The results of this study suggest that use of V-CBA for lumbar fusion surgeries performed in the US is associated with substantially lower 24-month follow-up hospitalization charges versus rhBMP-2, with both exhibiting similar rates of subsequent lumbar fusion procedures and potentially-relevant readmissions.

Lumbar spine fusion is widely used to treat back pain when more conservative treatments have failed [1, 2]. While autologous bone grafts have been historically preferred due to their presumed ability to provide all three components of bone healing (ie, osteoconductivity, osteoinductivity, and osteogenicity) [3], their supply is limited and their quality is potentially constrained by patient comorbidities and other lifestyle risk factors [4]. Further, the additional surgical procedure increases operative time, blood loss, risk of infection, and postoperative pain [4]. As an alternative, recombinant human bone morphogenetic protein-2 with a bovine collagen sponge scaffold (rhBMP-2; marketed as Infuse® by Medtronic Inc., Memphis TN), has been widely utilized with demonstrated osteoinductive efficacy in spinal fusion, despite US FDA approval for the spine being limited to single-level lumbar fusions within approved interbody cages and multiple reports of serious complications [5,6,7]. However, rhBMP-2 remains relatively expensive [8,9,10] and reduction of economic burden has become an increasingly high priority in modern healthcare systems [5].

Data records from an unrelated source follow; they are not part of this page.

Set Default Goal Selector "!".
Open Scope Z_scope.

Section Batch.
Context {W : Type} `{!Runtime W, !BatchOutboxRepository W, !BatchPublisher W}.

(** The fields of the dispatcher a batch worker uses; [b_store] is the store
    to [lastProcessedAt]. *)
Record BatchWorker : Type := mkBatchWorker {
  b_hooks : option (Hooks W);
  b_BatchSize : Z;
  b_PollInterval : Z;
  b_MaxPollInterval : Z;
  b_CleanupTimeout : Z;
  b_store : Z -> GoM W unit
}.

Definition batch_handlePublishFailure (d : BatchWorker) (ctx : Context) (msg : Outbox)
    (publishErr : error) (duration : Z) : GoM W unit :=
  let errMsg := TruncateErrorMessage (error_text publishErr) in
  now ← time_Now;
  let cleanupCtx := createCleanupContext now ctx (b_CleanupTimeout d) in
  if marks_dead msg publishErr then
    _ ← UpdateToDead cleanupCtx (ID msg) errMsg;
    _ ← callOnPublishFailure (b_hooks d) ctx msg publishErr duration false;
    callOnMessageDead (b_hooks d) ctx msg publishErr
  else
    _ ← UpdateToFailed cleanupCtx (ID msg) errMsg;
    callOnPublishFailure (b_hooks d) ctx msg publishErr duration true.

(** What the loop over the results accumulates. *)
Record Tally : Type := mkTally {
  successIDs : list string;
  successMsgs : list Outbox;
  failureCount : Z
}.

(** [for i, result := range results] *)
Fixpoint process_results (d : BatchWorker) (ctx : Context) (msgs : list Outbox)
    (duration : Z) (i : nat) (results : list PublishResult) (t : Tally)
    : GoM W Tally :=
  match results with
  | [] => mret t
  | result :: results' =>
      match msgs !! i with
      | None => go_panic "index out of range"
      | Some msg =>
          if Success result then
            process_results d ctx msgs duration (S i) results'
              (mkTally (successIDs t ++ [ID msg]) (successMsgs t ++ [msg]) (failureCount t))
          else
            match Error result with
            | None => go_panic "invalid memory address or nil pointer dereference"
            | Some err =>
                _ ← batch_handlePublishFailure d ctx msg err duration;
                process_results d ctx msgs duration (S i) results'
                  (mkTally (successIDs t) (successMsgs t) (failureCount t + 1))
            end
      end
  end.

Fixpoint for_each {A} (f : A -> GoM W unit) (l : list A) : GoM W unit :=
  match l with
  | [] => mret tt
  | x :: l' => _ ← f x; for_each f l'
  end.

(** The update of the messages that were published. *)
Definition update_successes (d : BatchWorker) (ctx : Context) (duration : Z) (t : Tally)
    : GoM W unit :=
  match successIDs t with
  | [] => mret tt
  | ids =>
      now ← time_Now;
      let cleanupCtx := createCleanupContext now ctx (b_CleanupTimeout d) in
      updated ← UpdateBatchToPublished cleanupCtx ids;
      match updated with
      | Err _ => mret tt
      | Ok updatedCount =>
          let n := Z.of_nat (length ids) in
          if updatedCount <? n
          then callOnPartialBatchSuccess (b_hooks d) ctx n updatedCount duration
          else for_each (fun msg => callOnPublishSuccess (b_hooks d) ctx msg duration)
                 (successMsgs t)
      end
  end.

Definition processBatch (d : BatchWorker) (ctx : Context) : GoM W Z :=
  fetched ← FetchLockAndMarkPublishing ctx (b_BatchSize d);
  match fetched with
  | Err _ => mret 0
  | Ok [] => mret 0
  | Ok msgs =>
      _ ← callOnBatchPublishStart (b_hooks d) ctx msgs;
      startTime ← time_Now;
      results ← PublishBatch ctx msgs;
      now ← time_Now;
      let duration := saturate64 (now - startTime) in
      t ← process_results d ctx msgs duration 0 results (mkTally [] [] 0);
      _ ← update_successes d ctx duration t;
      _ ← callOnBatchPublishComplete (b_hooks d) ctx
            (Z.of_nat (length (successIDs t))) (failureCount t) duration;
      now' ← time_Now;
      _ ← b_store d now';
      mret (Z.of_nat (length msgs))
  end.

(** [runBatchWorker] along a sequence of [select] outcomes. *)
Fixpoint runBatchWorker_from (d : BatchWorker) (ctx : Context) (currentInterval : Z)
    (events : list RunEvent) : GoM W (list Z) :=
  match events with
  | [] | CtxDone :: _ => mret []
  | TimerFired :: events' =>
      count ← processBatch d ctx;
      let next := next_interval (b_PollInterval d) (b_MaxPollInterval d) currentInterval
                    (0 <? count) in
      later ← runBatchWorker_from d ctx next events';
      mret (next :: later)
  end.

Definition runBatchWorker (d : BatchWorker) (ctx : Context) (events : list RunEvent)
    : GoM W (list Z) :=
  later ← runBatchWorker_from d ctx (b_PollInterval d) events;
  mret (b_PollInterval d :: later).
End Batch.
Arguments BatchWorker : clear implicits.

(** ** What the repository is asked for a batch *)

Section Spec.
Variables (o : Oracle) (ctx : Context) (d : BatchWorker history).

Definition batch_recorded : Prop :=
  b_hooks d = Some (hist_hooks o)
  /\ b_store d = (fun _ => answer_ret (CHook ctx HProcessed) (fun _ => tt)).
Hypothesis Hd : batch_recorded.

(** A cleanup context of the worker's context. *)
Definition is_cleanup (c : Context) : Prop :=
  exists t, c = mkContext false (Some (t + b_CleanupTimeout d)) (ctx_values ctx).

(** [u] is the status update of a message whose result is a failure. *)
Definition settles_failure (mr : Outbox * PublishResult) (u : Call) : Prop :=
  exists e c, Error (snd mr) = Some e /\ is_cleanup c /\ u = final_update c (fst mr) (Some e).

Definition failures (mrs : list (Outbox * PublishResult)) : list (Outbox * PublishResult) :=
  List.filter (fun mr => negb (Success (snd mr))) mrs.
Definition published (mrs : list (Outbox * PublishResult)) : list Outbox :=
  fst <$> List.filter (fun mr => Success (snd mr)) mrs.

Abbreviation fail := (@batch_handlePublishFailure history (hist_runtime o)
                        (hist_batch_repo o) d ctx).
Abbreviation tally := (@process_results history (hist_runtime o) (hist_batch_repo o) d ctx).

Lemma batch_failure_run msg e dur h :
  exists h' c, fail msg e dur h = (h', Ret tt) /\ is_cleanup c
    /\ updates h' = updates h ++ [final_update c msg (Some e)].
Proof.
  destruct Hd as [Hh _]. unfold batch_handlePublishFailure, final_update.
  unfold mbind, GoM_bind. simpl. rewrite Hh.
  set (c := createCleanupContext _ _ _).
  assert (Hc : is_cleanup c) by (eexists; reflexivity).
  destruct (marks_dead msg e); simpl;
    unfold callOnPublishFailure, callOnMessageDead;
    rewrite ?call_hook_ret; simpl; eexists _, c; (split; [reflexivity|]);
    (split; [done|]); rewrite !updates_app; simpl; by rewrite ?app_nil_r.
Qed.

Cellular bone allografts (CBAs) are another alternative that are theoretically more similar to autograft in that they are also presumed to be osteoinductive, osteoconductive, and osteogenic [11, 12]. While most CBAs rely on viable cryopreserved mesenchymal stem cells for their osteogenic component, a more recent advanced CBA (V-CBA; marketed as ViviGen® by LifeNet Health®, Virginia Beach VA) is comprised of lineage-committed bone-forming cells, which may be more conducive to effect bone fusion [13,14,15]. V-CBA can be used for homologous repair of any bone defect throughout the body [16] and reported clinical outcomes of spinal fusions using V-CBA have thus far been positive [10, 12].

Previously, we reported [10] that use of V-CBA was associated with $51,130 less in mean hospital charges for initial lumbar fusion procedures versus rhBMP-2, and $22,091 less in mean 12-month follow-up hospitalization charges. Yet, these 12-month data showed that patients receiving either graft exhibited similar rates of subsequent lumbar fusion procedures and potentially-relevant hospital readmissions [10]. The primary objective of this study was to build upon these findings by extending the comparison to 24-months of follow-up hospitalization charges and resource utilization. The secondary objective was to assess the 24-month incidence of potentially-relevant follow-up readmissions.

Study design, data source, and patient selection

This was a retrospective cohort study based on previously-published work [10] and using data from the Premier Healthcare Database (PHD; Premier Healthcare Solutions, Inc.; Charlotte NC). The PHD is a US hospital-based, service-level, all-payer database with a geographically diverse, nationwide footprint [17]. At the time of the original study, the PHD contained standard discharge data (including patient demographics, disease status, and date-encoded billed services) for approximately 208 million unique patients from over 1,000 hospitals. Within-system activities for a given patient were tracked across visits using unique patient and encounter identification codes, which did not contain personally-identifiable information. Data from the PHD are thus considered deidentified in accordance with the HIPAA Privacy Rule described in Title 45 of the US Code of Federal Regulations (CFR) Part 164.506(d)(2)(ii)(B) and are exempt from Institutional Review Board oversight, as provided in 45 CFR 46.101(b)(4) [2, 17].

Lumbar fusion procedures from the original study occurred from 01 October 2015 through 30 September 2018, and related analyses of those and 12-month follow-up readmissions (through 30 September 2019) were reported previously [10]. For the present study, an updated extract of PHD data from 01 October 2015 through 30 September 2020 was acquired to permit an extended analysis of follow-up patient activities over a 24-month period.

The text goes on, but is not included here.